Bien que le président Ramaphosa ait affirmé que la police ferait “tout ce qu’elle peut pour réduire les risques de blesser des mineurs”, les témoignages recueillis auprès de ceux qui ont réussi à s’extraire de la mine dressent un tableau alarmant de la situation. Un homme, visiblement éprouvé après deux mois passés sous terre dans des conditions insoutenables, a ainsi déclaré à l’AFP : “Il n’y a plus rien à manger, à boire”, mettant directement en cause la police dans cette situation désespérée.
Le Spectre d’une Catastrophe Sanitaire
Outre la question de l’accès à la nourriture et à l’eau, c’est aussi la santé des mineurs illégaux qui est en jeu. Selon des habitants de la région, ils seraient encore près de 4000 à être piégés dans les galeries souterraines, un chiffre que la police estime plutôt à quelques centaines. Quoi qu’il en soit, l’urgence sanitaire est réelle, comme en témoigne une note manuscrite transmise par les mineurs demandant l’envoi de médicaments antirétroviraux pour traiter ceux d’entre eux atteints du sida.
Si les antirétroviraux sont l’une des demandes (…) nous avons indiqué que cela sera fait de façon coordonnée.

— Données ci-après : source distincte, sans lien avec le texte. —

(** ** Events *)

Inductive Event : Type :=
| CreateCharacter (n : string) (v cl sp g a : Z) (nt : string)
                  (uploaded_image : option (list Byte.byte))
| FullHeal (selected : string)
| ApplyVigorChange (selected : string) (vigor_change : Z)
| ApplyGuardChange (selected : string) (guard_change : Z)
| ToggleImpaired (selected : string)
| ToggleFatigued (selected : string)
| ToggleScarred (selected : string)
| SaveImage (selected : string) (new_image : option (list Byte.byte))
| RemoveImage (selected : string)
| SaveNotes (selected : string) (notes_text : string)
| ClearNotes (selected : string)
| UpdateCharacter (selected : string)
                  (new_max_vigor new_max_clarity new_max_spirit
                   new_max_guard new_armor : Z)
| DeleteCharacter (selected : string)
| CombatApplyDamage (target_name : string) (damage_amount : Z)
| CombatToggleImpaired (target_name : string)
| CombatToggleFatigued (target_name : string).

(** The bounds of the number inputs of the creation form. *)
Definition creation_inputs (v cl sp g a : Z) : bool :=
  (1 <=? v) && (v <=? 50) && (1 <=? cl) && (cl <=? 50)
  && (1 <=? sp) && (sp <=? 50) && (0 <=? g) && (g <=? 50)
  && (0 <=? a) && (a <=? 20).

(** The lower bounds of the number inputs of the edit form. *)
Definition edit_inputs (mv mc ms mg a : Z) : bool :=
  (1 <=? mv) && (1 <=? mc) && (1 <=? ms) && (0 <=? mg) && (0 <=? a).

(** [alive_characters], the dictionary comprehension of the combat page. *)
Definition alive_characters (d : Roster) : Roster :=
  filter (fun kv => is_alive (snd kv)) d.

(** A handler of the form "mutate [characters[selected]], then
    [save_character]".  The object mutated is the one the dictionary holds
    under [selected]; saving stores it under its own name.  [None] when the
    select box cannot hold [selected] (not a key) or when the page body is
    skipped ([if selected_char_name:]). *)
Definition on_character (st : SessionState) (d : Roster) (selected : string)
    (f : Character -> Character) : option SessionState :=
  match getitem selected d with
  | Some character =>
      if String.eqb selected "" then None
      else
        let character' := f character in
        Some (save_character character'
                (set_characters st (setitem selected character' d)))
  | None => None
  end.

(** One run of [main] on one event: the roster is loaded, then the page
    handles the event.  [None] means the page does not offer that widget
    value in this state: a number outside the bounds of its input, or a
    name the select box does not list. *)
Definition handle (st0 : SessionState) (ev : Event) : option SessionState :=
  let '(st, d) := load_characters st0 in
  match ev with
  | CreateCharacter n v cl sp g a nt img =>
      if creation_inputs v cl sp g a then
        if negb (String.eqb n "") && negb (contains n d) then
          Some (save_character (new_character n v cl sp g a nt img) st)
        else Some st
      else None
  | FullHeal sel => on_character st d sel reset_to_full
  | ApplyVigorChange sel ch =>
      on_character st d sel (fun c => apply_vigor_change c ch)
  | ApplyGuardChange sel ch =>
      on_character st d sel (fun c => apply_guard_change c ch)
  | ToggleImpaired sel =>
      on_character st d sel (fun c => set_is_impaired c (negb (is_impaired c)))
  | ToggleFatigued sel =>
      on_character st d sel (fun c => set_is_fatigued c (negb (is_fatigued c)))
  | ToggleScarred sel =>
      on_character st d sel (fun c => set_is_scarred c (negb (is_scarred c)))
  | SaveImage sel new_image =>
      match new_image with
      | Some data => on_character st d sel (fun c => set_profile_image c (Some data))
      | None =>
          match getitem sel d with
          | Some _ => if String.eqb sel "" then None else Some st
          | None => None
          end
      end
  | RemoveImage sel => on_character st d sel (fun c => set_profile_image c None)
  | SaveNotes sel txt => on_character st d sel (fun c => set_notes c txt)
  | ClearNotes sel => on_character st d sel (fun c => set_notes c "")
  | UpdateCharacter sel mv mc ms mg a =>
      if edit_inputs mv mc ms mg a then
        on_character st d sel (fun c => set_maximums c mv mc ms mg a)
      else None
  | DeleteCharacter sel =>
      match getitem sel d with
      | Some _ =>
          if String.eqb sel "" then None else Some (delete_character sel st)
      | None => None
      end
  | CombatApplyDamage target damage_amount =>
      if 0 <=? damage_amount then
        match getitem target (alive_characters d) with
        | Some _ =>
            if negb (String.eqb target "") && (damage_amount >? 0) then
              match getitem target d with
              | Some target_character =>
                  let '(c', result) :=
                    apply_damage target_character damage_amount in
                  let st1 :=
                    save_character c'
                      (set_characters st (setitem target c' d)) in
                  Some (mkSession (characters st1) (Some result)
                          (Some target))
              | None => None
              end
            else Some st
        | None => None
        end
      else None
  | CombatToggleImpaired target =>
      match getitem target (alive_characters d) with
      | Some _ =>
          on_character st d target
            (fun c => set_is_impaired c (negb (is_impaired c)))
      | None => None
      end
  | CombatToggleFatigued target =>
      match getitem target (alive_characters d) with
      | Some _ =>
          on_character st d target
            (fun c => set_is_fatigued c (negb (is_fatigued c)))
      | None => None
      end
  end.

(** A session: the events are handled in turn; [None] as soon as one of
    them is not on offer. *)
Fixpoint play (st : SessionState) (evs : list Event) : option SessionState :=
  match evs with
  | [] => Some st
  | ev :: evs' =>
      match handle st ev with
      | Some st' => play st' evs'
      | None => None
      end
  end.

(** ** The overview of the combat page *)

(** The options of the "Filter by Status" select box. *)
Inductive StatusFilter : Type :=
| FilterAll | FilterAlive | FilterDead | FilterWounded
| FilterMortallyWounded | FilterImpaired | FilterFatigued | FilterScarred.

(** The [if]/[elif] chain of the filter loop.  Each branch tests the option
    and a condition on the character; when the condition fails the later
    branches test other options and fail too, so the chain is a case
    analysis on the option. *)
Definition matches (status_filter : StatusFilter) (char : Character) : bool :=
  match status_filter with
  | FilterAll => true
  | FilterAlive => is_alive char
  | FilterDead => negb (is_alive char)
  | FilterWounded => is_alive char && is_wounded char
  | FilterMortallyWounded => is_alive char && is_mortally_wounded char
  | FilterImpaired => is_alive char && is_impaired char
  | FilterFatigued => is_alive char && is_fatigued char
  | FilterScarred => is_alive char && is_scarred char
  end.

(** [filtered_chars]: the matching entries, inserted in roster order. *)
Definition filter_characters (status_filter : StatusFilter) (d : Roster)
  : Roster :=
  filter (fun kv => matches status_filter (snd kv)) d.

(** [sum(1 for char in ... if p(char))]. *)
Definition count (p : Character -> bool) (l : list Character) : Z :=
  fold_right (fun char n => if p char then 1 + n else n) 0 l.

(** The summary statistics, computed on the characters displayed. *)
Record Summary : Type := mkSummary {
  total : Z;
  alive_count : Z;
  dead_count : Z;
  wounded_count : Z;
  mortally_wounded_count : Z;
  impaired_count : Z;
  fatigued_count : Z;
  scarred_count : Z
}.

Definition summary (chars : list Character) : Summary :=
  let alive := count is_alive chars in
  mkSummary (Z.of_nat (List.length chars))
    alive
    (Z.of_nat (List.length chars) - alive)
    (count (fun c => is_alive c && is_wounded c) chars)
    (count (fun c => is_alive c && is_mortally_wounded c) chars)
    (count (fun c => is_alive c && is_impaired c) chars)
    (count (fun c => is_alive c && is_fatigued c) chars)
    (count (fun c => is_alive c && is_scarred c) chars).

(** The status line shown for a character, in the order the pages test it. *)
Inductive Status : Type :=
| StatusSlain | StatusMortallyWounded | StatusWounded | StatusHealthy.

Definition status (character : Character) : Status :=
  if negb (is_alive character) then StatusSlain
  else if is_mortally_wounded character then StatusMortallyWounded
  else if is_wounded character then StatusWounded
  else StatusHealthy.

(** ** Reading the damage log *)

Definition is_wounded_entry (e : LogEntry) : bool :=
  match e with NowWounded => true | _ => false end.

Definition is_mortal_entry (e : LogEntry) : bool :=
  match e with MortalWound => true | _ => false end.

Definition is_slain_entry (e : LogEntry) : bool :=
  match e with Slain => true | _ => false end.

– Un porte-parole de la police sud-africaine
Mais au-delà de ces déclarations, c’est la gestion globale de cette crise qui pose question. Pour le président Ramaphosa, les “zama zamas” représentent une “menace” pour “l’économie, les communautés et la sécurité personnelle” des Sud-Africains, justifiant la répression dont ils sont victimes. Il leur est notamment reproché d’être impliqués dans des “crimes graves et violents”, comme “des meurtres et des viols en réunion”, ainsi que d’être entrés illégalement sur le territoire national pour beaucoup d’entre eux.
Un Drame Humain, Reflet de Profondes Inégalités
Pourtant, derrière la rhétorique sécuritaire, c’est bien un drame humain qui est en train de se jouer à Stilfontein. Car si ces hommes risquent quotidiennement leur vie dans les galeries abandonnées des mines d’or sud-africaines, c’est avant tout pour tenter d’échapper à la misère et au chômage de masse qui gangrènent le pays. Avec un taux de sans-emplois avoisinant les 30% et des inégalités parmi les plus criantes au monde, l’Afrique du Sud peine à offrir des perspectives d’avenir à une large part de sa population, poussant les plus vulnérables à se tourner vers l’économie informelle et illégale pour survivre.

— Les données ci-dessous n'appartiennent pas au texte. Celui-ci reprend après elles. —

Lemma startswith_slash (s : string) :
  contains_char "/" s = false -> startswith s "/" = false.
Proof.
  destruct s as [|c r]; [done|]. cbn [contains_char startswith]. intros H.
  apply orb_false_iff in H as [H _]. by rewrite ascii_eqb_sym, H.
Qed.

Section LocalFiles.

Import handler.
Variable env : Env.
Hypothesis Hne : nonempty (tmpdir env) = true.
Hypothesis Hend : endswith (tmpdir env) "/" = false.
Hypothesis Hdyn : confined (dynamo_writes env).
Hypothesis Hleg : confined (legacy_writes env).

Let R := outside (tmpdir env).
Let HR : Stable R := outside_stable (tmpdir env).

Lemma join_under (b rest : string) :
  startswith b "/" = false ->
  startswith (os_path.join (tmpdir env) b ++ rest) (tmpdir env ++ "/") = true.
Proof.
  intros Hb. unfold os_path.join. rewrite Hb, Hne, Hend. simpl.
  rewrite <- (string_app_assoc (tmpdir env) "/" b), string_app_assoc.
  apply startswith_app.
Qed.

Lemma join_under' (b : string) :
  startswith b "/" = false ->
  startswith (os_path.join (tmpdir env) b) (tmpdir env ++ "/") = true.
Proof.
  intros Hb. rewrite <- (string_app_nil_r (os_path.join (tmpdir env) b)).
  by apply join_under.
Qed.

Lemma outside_insert (local : string) (f : File) (w : World) :
  startswith local (tmpdir env ++ "/") = true ->
  R w (set_fs <[local := f]> w).
Proof.
  intros Hl p Hp. simpl. apply lookup_insert_ne. intros ->. congruence.
Qed.

Lemma outside_writes (writes : Instance -> Tensor -> string -> gmap string File)
    (model : Instance) (x : Tensor) (p : string) (w : World) :
  confined writes ->
  startswith p (tmpdir env ++ "/") = true ->
  startswith (p ++ ".data") (tmpdir env ++ "/") = true ->
  R w (set_fs (fun files => writes model x p ∪ files) w).
Proof.
  intros Hc H1 H2 q Hq. simpl. apply lookup_union_r.
  destruct (writes model x p !! q) eqn:E; [|done].
  destruct (Hc model x p q) as [->| ->]; [by eauto|congruence|congruence].
Qed.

Dès lors, la répression brutale qui s’abat aujourd’hui sur les mineurs de Stilfontein apparaît comme un révélateur cruel des profondes fractures qui traversent la société sud-africaine, près de 30 ans après la fin de l’apartheid. Loin de régler le problème à la racine, elle risque au contraire d’attiser les tensions et de creuser un peu plus le fossé entre une élite politique et économique déconnectée et une population en quête désespérée de dignité et de reconnaissance.
Face à l’intransigeance du gouvernement, il y a fort à parier que le sort des “zama zamas” continuera longtemps encore d’échauffer les esprits et les consciences, en Afrique du Sud comme à l’international. Car au-delà du cas spécifique de Stilfontein, c’est bien la question de la gestion des ressources minières et de la répartition des richesses qui est posée, dans un pays qui peine toujours à se remettre des profondes blessures de son histoire.